2007-11-06 Thread Alan Robertson

Lars Marowsky-Bree wrote:

Hi,

how about commit messages which have some resemblance to what the change
actually is about - preferably from a user's point of view, but I'd even
take a developer PoV, but with

bug impact: major (if you use cl_respawn), risk: low-to-moderate LF bug
1706 (finishing up associated issues)

not even _I_ can figure out what it is about and supposed to fix w/o
going to bugzilla.

My suggestion would be to have a short, concise summary in the first
line (user's point of view) and explain any implementation details worth
mentioning in the body of the commit (developer's point of view).

The severity and risk assessment in the summary also seems to be
counter-productive and uses up most of the conciseness of the summary
already, and we can't seem to decide between impact/severity/risk/bug
impact etc.

This _is_ somewhat annoying to parse.

I know! Maybe we should have a policy and stick to it? ;-)
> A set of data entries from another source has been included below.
Record Connect4Adapter := {
  game_id : GameId;
  players : list string;
  stage : Stage;
  notifier : Notify.Notifier;
  game : Connect4;
  winner : list string
}.

Definition unwrap_none_msg : string := "called `Option::unwrap()` on a `None` value".

(** [GameAdapter::new] *)
Definition new (g : GameId) : Connect4Adapter :=
  {| game_id := g; players := []; stage := Waiting; notifier := Notify.new;
     game := {| c4_game_id := g; completed := false; turn := Red;
                board := repeat [] COL_SIZE |};
     winner := [] |}.

Definition set_players (a : Connect4Adapter) ps st n : Connect4Adapter :=
  {| game_id := a.(game_id); players := ps; stage := st; notifier := n;
     game := a.(game); winner := a.(winner) |}.

(** [add_player]: two assertions, then push, then maybe start. *)
Definition add_player (username : string) (a : Connect4Adapter)
  : Result unit * Connect4Adapter :=
  if negb (Nat.ltb (length a.(players)) NUM_PLAYERS) then
    (Panic "assertion failed: self.players.len() < NUM_PLAYERS", a)
  else if negb (stage_eqb a.(stage) Waiting) then
    (Panic "assertion `left == right` failed", a)
  else
    let ps := a.(players) ++ [username] in
    let st := if Nat.eqb (length ps) NUM_PLAYERS then InProgress else a.(stage) in
    (Ok tt, set_players a ps st (Notify.send a.(notifier))).

(** [has_player]: [self.players.iter().any(|s| s.eq(username))] *)
Definition has_player (a : Connect4Adapter) (username : string) : bool :=
  existsb (String.eqb username) a.(players).

(** [get_user_from_token]: [self.players.get(i).unwrap().clone()] *)
Definition get_user_from_token (a : Connect4Adapter) : Result string :=
  let i := match a.(game).(turn) with Red => 0%nat | Blue => 1%nat end in
  match a.(players) !! i with
  | Some p => Ok p
  | None => Panic unwrap_none_msg
  end.

(** [Connect4::get_cell_at] *)
Definition get_cell_at (c : Connect4) (row col : Z) : option Token :=
  if (row <? 0) || (col <? 0) || (Z.of_nat ROW_SIZE <=? row) || (Z.of_nat COL_SIZE <=? col)
  then None
  else c.(board) !! Z.to_nat col ≫= fun column => column !! Z.to_nat row.

Definition set_board (c : Connect4) (b : list (list Token)) : Connect4 :=
  {| c4_game_id := c.(c4_game_id); completed := c.(completed); turn := c.(turn);
     board := b |}.

(** [Connect4::insert_move_if_legal]; [column] is a [usize]. *)
Definition insert_move_if_legal (column : Z) (c : Connect4) : Result unit * Connect4 :=
  if Z.of_nat COL_SIZE <=? column then
    (adapter_err c.(c4_game_id)
       (InvalidMove ("column " ++ pretty (Z.to_N column) ++ " does not exist")), c)
  else
    match c.(board) !! Z.to_nat column with
    | None => (Panic unwrap_none_msg, c)
    | Some col =>
        if Nat.leb ROW_SIZE (length col) then
          (adapter_err c.(c4_game_id)
             (InvalidMove ("column " ++ pretty (Z.to_N column) ++ " is already full")), c)
        else (Ok tt, set_board c (<[Z.to_nat column := col ++ [c.(turn)]]> c.(board)))
    end.

Definition switch_token (c : Connect4) : Connect4 :=
  {| c4_game_id := c.(c4_game_id); completed := c.(completed);
     turn := match c.(turn) with Red => Blue | Blue => Red end;
     board := c.(board) |}.

(** [col as isize] for a [usize] *)
Definition to_isize (x : Z) : Z := if x <? 2 ^ 63 then x else x - 2 ^ 64.
(** * Windowed inference aggregation: a shallow embedding of
      [modules/python/models/predict_gpu.py] and
      [modules/python/models/dataloader.py].

    Python integers are [Z]; a Python exception is [None] in the [option]
    monad of stdpp.  A tensor is its shape together with its entries.  The
    evidence of a batch is embedded twice.  In [Torch32] and [Predict32]
    the entries are binary32 floats and every addition and division rounds,
    as in the [torch.FloatTensor] of the code: what is said about the values
    of the evidence is said there.  In [Torch] and [Predict] the entries are
    real numbers, the exact arithmetic that the single-precision entries
    approximate; the schedule, the arg-max, the hidden state and the
    workers are treated there.  The wall-clock arithmetic of the progress
    report is done on binary64 floats, which is what a Python [float]
    is. *)

From Stdlib Require Import ZArith List Lia Reals Lra String Ascii Permutation Sorted.
From Stdlib Require Import FunctionalExtensionality.
From Stdlib Require Import DecimalString DecimalPos DecimalZ Floats.
From Stdlib Require QArith.
From stdpp Require Import base option list.

Open Scope Z_scope.

(** ** Python building blocks *)

Module Py.

(** [len(range(start, stop, step))] as CPython computes it. *)
Definition range_length (start stop step : Z) : Z :=
  if 0 <? step then
    if start <? stop then (stop - start - 1) / step + 1 else 0
  else
    if stop <? start then (start - stop - 1) / (- step) + 1 else 0.

(** [range(start, stop, step)]; a zero step raises [ValueError]. *)
Definition range (start stop step : Z) : option (list Z) :=
  if step =? 0 then None
  else Some (map (fun k : nat => start + Z.of_nat k * step)
                 (seq 0 (Z.to_nat (range_length start stop step)))).
(** For [totalSeconds = t >= 0] the three numbers that [_updateDisplay ()]
    renders lose nothing: [h * 3600 + m * 60 + s = t], with minutes and
    seconds in 0..59; the hours are at most 23 when [t] is at most 86399
    (every [targetSeconds]) and take two digits as long as [t] is below
    360000. *)
Theorem displayHMS_decomposes t :
  0 ≤ t →
  let '(h, m, s) := displayHMS t in
  h * 3600 + m * 60 + s = t
  ∧ 0 ≤ h ∧ 0 ≤ m ≤ 59 ∧ 0 ≤ s ≤ 59
  ∧ (t ≤ 86399 → h ≤ 23) ∧ (t < 360000 → h ≤ 99).
Proof.
  intros Ht. rewrite displayHMS_nonneg by done.
  pose proof (Z.div_mod t 3600 ltac:(lia)) as E1.
  pose proof (Z.mod_pos_bound t 3600 ltac:(lia)) as B1.
  pose proof (Z.div_mod (t mod 3600) 60 ltac:(lia)) as E2.
  pose proof (Z.mod_pos_bound (t mod 3600) 60 ltac:(lia)) as B2.
  pose proof (Z.mod_pos_bound t 60 ltac:(lia)) as B3.
  pose proof (mod_60_of_mod_3600 t) as E4.
  lia.
Qed.

Lemma displayHMS_decomposes_witness :
  0 ≤ 3725
  ∧ displayHMS 3725 = (1, 2, 5)
  ∧ 1 * 3600 + 2 * 60 + 5 = 3725.
Proof.
  split; [lia|]. split; [reflexivity|].
  pose proof (displayHMS_decomposes 3725 ltac:(lia)) as H.
  simpl in H. destruct H as [H _]. exact H.
Defined.

(** ** The display text *)

Lemma padStart2_digits n :
  0 ≤ n ≤ 99 →
  padStart 2 zeroChar (pretty n)
  = String (pretty_N_char (Z.to_N (n / 10)))
      (String (pretty_N_char (Z.to_N (n mod 10))) EmptyString).
Proof.
  intros Hn.
  assert (E : n = Z.of_nat (Z.to_nat n)) by lia.
  assert (Hk : (Z.to_nat n < 100)%nat) by lia.
  revert E Hk. generalize (Z.to_nat n). intros k -> Hk. clear Hn.
  do 100 (destruct k as [|k]; [vm_compute; reflexivity|]).
  lia.
Qed.

Lemma two_digits_inj a b :
  0 ≤ a ≤ 99 → 0 ≤ b ≤ 99 →
  padStart 2 zeroChar (pretty a) = padStart 2 zeroChar (pretty b) → a = b.
Proof.
  intros Ha Hb. rewrite !padStart2_digits by done. intros [= H1 H2].
  pose proof (Z.div_mod a 10 ltac:(lia)) as Ea.
  pose proof (Z.div_mod b 10 ltac:(lia)) as Eb.
  pose proof (Z.mod_pos_bound a 10 ltac:(lia)).
  pose proof (Z.mod_pos_bound b 10 ltac:(lia)).
  assert (0 ≤ a / 10 < 10)
    by (split; [apply Z.div_pos|apply Z.div_lt_upper_bound]; lia).
  assert (0 ≤ b / 10 < 10)
    by (split; [apply Z.div_pos|apply Z.div_lt_upper_bound]; lia).
  apply pretty_N_char_inj in H1; [|lia..].
  apply pretty_N_char_inj in H2; [|lia..].
  lia.
Qed.

Lemma hms_two_digits t :
  0 ≤ t < 360000 →
  0 ≤ t / 3600 ≤ 99 ∧ 0 ≤ t mod 3600 / 60 ≤ 99 ∧ 0 ≤ t mod 60 ≤ 99
  ∧ t / 3600 * 3600 + t mod 3600 / 60 * 60 + t mod 60 = t.
Proof.
  intros Ht.
  pose proof (Z.div_mod t 3600 ltac:(lia)).
  pose proof (Z.mod_pos_bound t 3600 ltac:(lia)).
  pose proof (Z.div_mod (t mod 3600) 60 ltac:(lia)).
  pose proof (Z.mod_pos_bound (t mod 3600) 60 ltac:(lia)).
  pose proof (Z.mod_pos_bound t 60 ltac:(lia)).
  pose proof (mod_60_of_mod_3600 t).
  lia.
Qed.

(** For [0 <= totalSeconds < 360000] (under 100 hours) the display text
    has exactly 8 characters, two digits each for hours, minutes and
    seconds with colons between, and it identifies the value: two
    different values in that range never show the same text. *)
Theorem displayText_fixed_width_injective t t' :
  0 ≤ t < 360000 → 0 ≤ t' < 360000 →
  String.length (displayText t) = 8%nat
  ∧ (displayText t = displayText t' → t = t').
Proof.
  intros Ht Ht'.
  pose proof (hms_two_digits t Ht) as (Hh & Hm & Hs & E).
  pose proof (hms_two_digits t' Ht') as (Hh' & Hm' & Hs' & E').
  unfold displayText. rewrite !displayHMS_nonneg by lia.
  rewrite !padStart2_digits by done.
  split; [reflexivity|].
  simpl. intros [= A1 A2 B1 B2 C1 C2].
  assert (Eh : t / 3600 = t' / 3600).
  { apply two_digits_inj; [done|done|].
    rewrite !padStart2_digits by done. by rewrite A1, A2. }
  assert (Em : t mod 3600 / 60 = t' mod 3600 / 60).
  { apply two_digits_inj; [done|done|].
    rewrite !padStart2_digits by done. by rewrite B1, B2. }
  assert (Es : t mod 60 = t' mod 60).
  { apply two_digits_inj; [done|done|].
    rewrite !padStart2_digits by done. by rewrite C1, C2. }
  lia.
Qed.

Lemma displayText_fixed_width_injective_witness :
  0 ≤ 3725 < 360000 ∧ 0 ≤ 86399 < 360000
  ∧ displayText 3725 = "01:02:05" ∧ displayText 86399 = "23:59:59"
  ∧ String.length (displayText 3725) = 8%nat.
Proof.
  split; [lia|]. split; [lia|]. split; [reflexivity|]. split; [reflexivity|].
  destruct (displayText_fixed_width_injective 3725 86399 ltac:(lia)
              ltac:(lia)) as [H _].
  exact H.
Defined.

(** ** A countdown stays within its duration *)

Lemma reachable_step w e : reachable w → reachable (step w e).
Proof.
  intros [evs ->]. exists (evs ++ [e]). unfold run. by rewrite foldl_app.
Qed.

Lemma shown_lookup (h h' : gmap nat Timer) j t' :
  shown <$> h' !! j = shown <$> h !! j → h' !! j = Some t' →
  ∃ t, h !! j = Some t ∧ shown t' = shown t.
Proof.
  intros E Ht'. rewrite Ht' in E.
  destruct (h !! j) as [t|]; simpl in E; [|done].
  exists t. split; [done|]. congruence.
Qed.

Lemma in_target_shown t t' : shown t' = shown t → in_target t → in_target t'.
Proof. unfold in_target. intros [= -> -> ->]. done. Qed.

(** Steps that change neither [mode], [totalSeconds] nor [targetSeconds]
    of any Timer and register no callback. *)
Lemma within_target_keep w w' :
  (∀ j, shown <$> heap w' !! j = shown <$> heap w !! j) →
  (∀ k c, intervals w' !! k = Some c → intervals w !! k = Some c) →
  within_target w → within_target w'.
Proof.
  intros Hh Hi [B1 B2]. split.
  - intros j t' Ht'.
    destruct (shown_lookup _ _ _ _ (Hh j) Ht') as (t & Ht & E).
    eapply in_target_shown; eauto.
  - intros k c t' Hk Ht'.
    destruct (shown_lookup _ _ _ _ (Hh (owner c)) Ht') as (t & Ht & E).
    injection E as -> _ ->. eauto.
Qed.

(** Steps that leave one Timer, which has no callback, at its target. *)
Lemma within_target_retarget i w w' :
  (∀ j, j ≠ i → heap w' !! j = heap w !! j) →
  (∀ t', heap w' !! i = Some t' → mode t' = Down →
         totalSeconds t' = targetSeconds t' ∧ 0 ≤ targetSeconds t') →
  (∀ k c, intervals w' !! k = Some c →
          intervals w !! k = Some c ∧ owner c ≠ i) →
  within_target w → within_target w'.
Proof.
  intros Hh Hi Hk [B1 B2]. split.
  - intros j t' Ht'. destruct (decide (j = i)) as [->|Hne].
    + intros Hm. destruct (Hi t' Ht' Hm). lia.
    + rewrite Hh in Ht' by done. eauto.
  - intros k c t' Hc Ht'. destruct (Hk k c Hc) as [Hc0 Hne].
    rewrite Hh in Ht' by done. eauto.
Qed.

Lemma shown_stopT t : shown (stopT t) = shown t.
Proof. unfold stopT. by destruct (running t). Qed.

Lemma within_target_stop i w : within_target w → within_target (stop i w).
Proof.
  apply within_target_keep.
  - intros j. rewrite stop_eq. simpl. destruct (decide (i = j)) as [->|Hne].
    + rewrite lookup_alter_eq. destruct (heap w !! j); [|done]. simpl.
      by rewrite shown_stopT.
    + by rewrite lookup_alter_ne.
  - intros k c. rewrite stop_eq. simpl. apply stopIntervals_sub.
Qed.

Lemma within_target_stopAlarm i w :
  within_target w → within_target (stopAlarm i w).
Proof.
  apply within_target_keep.
  - intros j. rewrite stopAlarm_eq. simpl.
    destruct (decide (i = j)) as [->|Hne].
    + rewrite lookup_alter_eq. by destruct (heap w !! j).
    + by rewrite lookup_alter_ne.
  - intros k c. by rewrite stopAlarm_eq.
Qed.

Lemma within_target_destroy i w :
  within_target w → within_target (destroy i w).
Proof. intros H. by apply within_target_stop, within_target_stopAlarm. Qed.

Lemma within_target_destroyAll w :
  within_target w → within_target (destroyAll w).
Proof.
  intros H. unfold destroyAll.
  assert (H' : within_target (foldl (λ w r, destroy r w) w (timers w))).
  { generalize (timers w). intros l. revert w H.
    induction l as [|r l IH]; intros w H; simpl; [done|].
    by apply IH, within_target_destroy. }
  exact H'.
Qed.

Lemma within_target_pushTimer idx w :
  structure_ok w → within_target w → within_target (pushTimer idx w).
Proof.
  intros (Ho & _ & Hf) [B1 B2]. split; simpl.
  - intros j t' Hj. apply lookup_insert_Some in Hj as [[<- <-]|[Hne Hj]].
    + intros _. simpl. lia.
    + eauto.
  - intros k c t' Hk Ht'.
    destruct (Ho k c Hk) as (t & Ht & _). specialize (Hf _ _ Ht).
    rewrite lookup_insert_ne in Ht' by lia. eauto.
Qed.

Lemma within_target_showTimerScreen key w :
  structure_ok w → within_target w → within_target (showTimerScreen key w).
Proof.
  intros Hs H. unfold showTimerScreen. destruct (MODES key) as [n|]; [|done].
  apply within_target_destroyAll in H. apply structure_ok_destroyAll in Hs.
  revert Hs H. generalize (destroyAll w) (seq 0 n). intros w' l. revert w'.
  induction l as [|x l IH]; intros w' Hs H; simpl; [done|].
  apply IH; [by apply structure_ok_pushTimer|by apply within_target_pushTimer].
Qed.

Lemma within_target_start i now w :
  within_target w → within_target (start i now w).
Proof.
  intros [B1 B2]. destruct (starts_or_not i w) as [(t & Ht & Hs)|Hn];
    [|by rewrite start_noop].
  rewrite (start_go _ _ _ _ Ht Hs).
  assert (Hh : ∀ j t', <[i:=set_intervalId (Some (nextIntervalId w))
                              (set_running true t)]> (heap w) !! j = Some t' →
                 ∃ t0, heap w !! j = Some t0 ∧ shown t' = shown t0).
  { intros j t' Hj. apply lookup_insert_Some in Hj as [[<- <-]|[Hne Hj]];
      eauto. }
  split; simpl.
  - intros j t' Hj. destruct (Hh j t' Hj) as (t0 & Ht0 & E).
    eapply in_target_shown; eauto.
  - intros k c t' Hk Ht'. destruct (Hh _ t' Ht') as (t0 & Ht0 & E).
    injection E as -> _ ->.
    apply lookup_insert_Some in Hk as [[<- <-]|[Hne Hk]]; [|by eauto].
    simpl in *. intros Hm. assert (t0 = t) by congruence. subst t0.
    destruct (B1 i t Ht Hm). lia.
Qed.

(** Steps in which one Timer counts: its [mode] and [targetSeconds] stay
    and, in CountDown mode, the new value is between 0 and the target. *)
Lemma within_target_count i t w w' :
  heap w !! i = Some t →
  (∀ j, j ≠ i → heap w' !! j = heap w !! j) →
  (∀ t', heap w' !! i = Some t' →
         mode t' = mode t ∧ targetSeconds t' = targetSeconds t
         ∧ (mode t = Down → 0 ≤ totalSeconds t' ≤ targetSeconds t)) →
  (∀ k c, intervals w' !! k = Some c → intervals w !! k = Some c) →
  within_target w → within_target w'.
Proof.
  intros Ht Hh Hi Hk [B1 B2]. split.
  - intros j t' Ht'. destruct (decide (j = i)) as [->|Hne].
    + destruct (Hi t' Ht') as (Em & Et & Hv). unfold in_target.
      rewrite Em, Et. done.
    + rewrite Hh in Ht' by done. eauto.
  - intros k c t' Hc Ht'. apply Hk in Hc.
    destruct (decide (owner c = i)) as [Ho|Hne].
    + rewrite Ho in Ht'. destruct (Hi t' Ht') as (-> & -> & _).
      apply (B2 k c t Hc). by rewrite Ho.
    + rewrite Hh in Ht' by done. eauto.
Qed.

Lemma reset_lookup_none i w :
  heap w !! i = None → heap (reset i w) !! i = None.
Proof.
  intros H.
  assert (Hs : heap (stop i (stopAlarm i w)) !! i = None).
  { rewrite stop_eq, stopAlarm_eq. simpl. by rewrite !lookup_alter_eq, H. }
  unfold reset. by rewrite Hs.
Qed.

Lemma reset_retargets i w :
  intervals_owned w → heap_all units_ok w →
  (∀ t', heap (reset i w) !! i = Some t' → mode t' = Down →
         totalSeconds t' = targetSeconds t' ∧ 0 ≤ targetSeconds t')
  ∧ (∀ k c, intervals (reset i w) !! k = Some c →
            intervals w !! k = Some c ∧ owner c ≠ i).
Proof.
  intros Ho Hu. split.
  - intros t'. destruct (heap w !! i) as [t|] eqn:Ht.
    + rewrite (reset_lookup i w t Ht). intros [= <-]. simpl.
      rewrite mode_stopT. simpl.
      assert (targetSeconds (stopT (set_alarming false t)) = targetSeconds t)
        as -> by (unfold stopT; simpl; by destruct (running t)).
      destruct (Hu i t Ht) as (? & ? & ? & ?). intros ->. lia.
    + by rewrite reset_lookup_none.
  - intros k c. rewrite reset_intervals. intros Hk. split.
    + by apply stopIntervals_sub in Hk.
    + by eapply stopIntervals_not_owner.
Qed.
I know that others might disagree with this - but trying to squeeze 
everything that is already in a bugzilla entry into a commit message is 
 going to result in these kinds of complaints.  And, not to mention a 
lot of duplication of effort.


There is so _much_ we potentially want to know about a change - and a 
good bit of it is already in bugzillas - for those where we create 
bugzillas.  And, you could argue that the rest could or should go into 
the bugzilla database - especially since bugzilla is customizable (or so 
I understand it).


There is no query facility for commit messages - and it would be very 
difficult to write one.


If I want to ask the question about what all bugs we've fixed in a 
certain area, I can't figure that out from commit messages without 
reading them all.


Putting this kind of info into a database is an obvious well, duh kind 
of answer.  And, bugzilla is designed for just this kind of thing, and 
we do use it for quite a few changes.


If we added the risk field to bugzilla - it already has all the rest of 
the info in the database.


It would not be terribly complicated to write a tool to pick out the bug 
number from the commit message and bring up the corresponding bugzilla. 
 If we pasted in the URL into the bugzilla, it would be even easier.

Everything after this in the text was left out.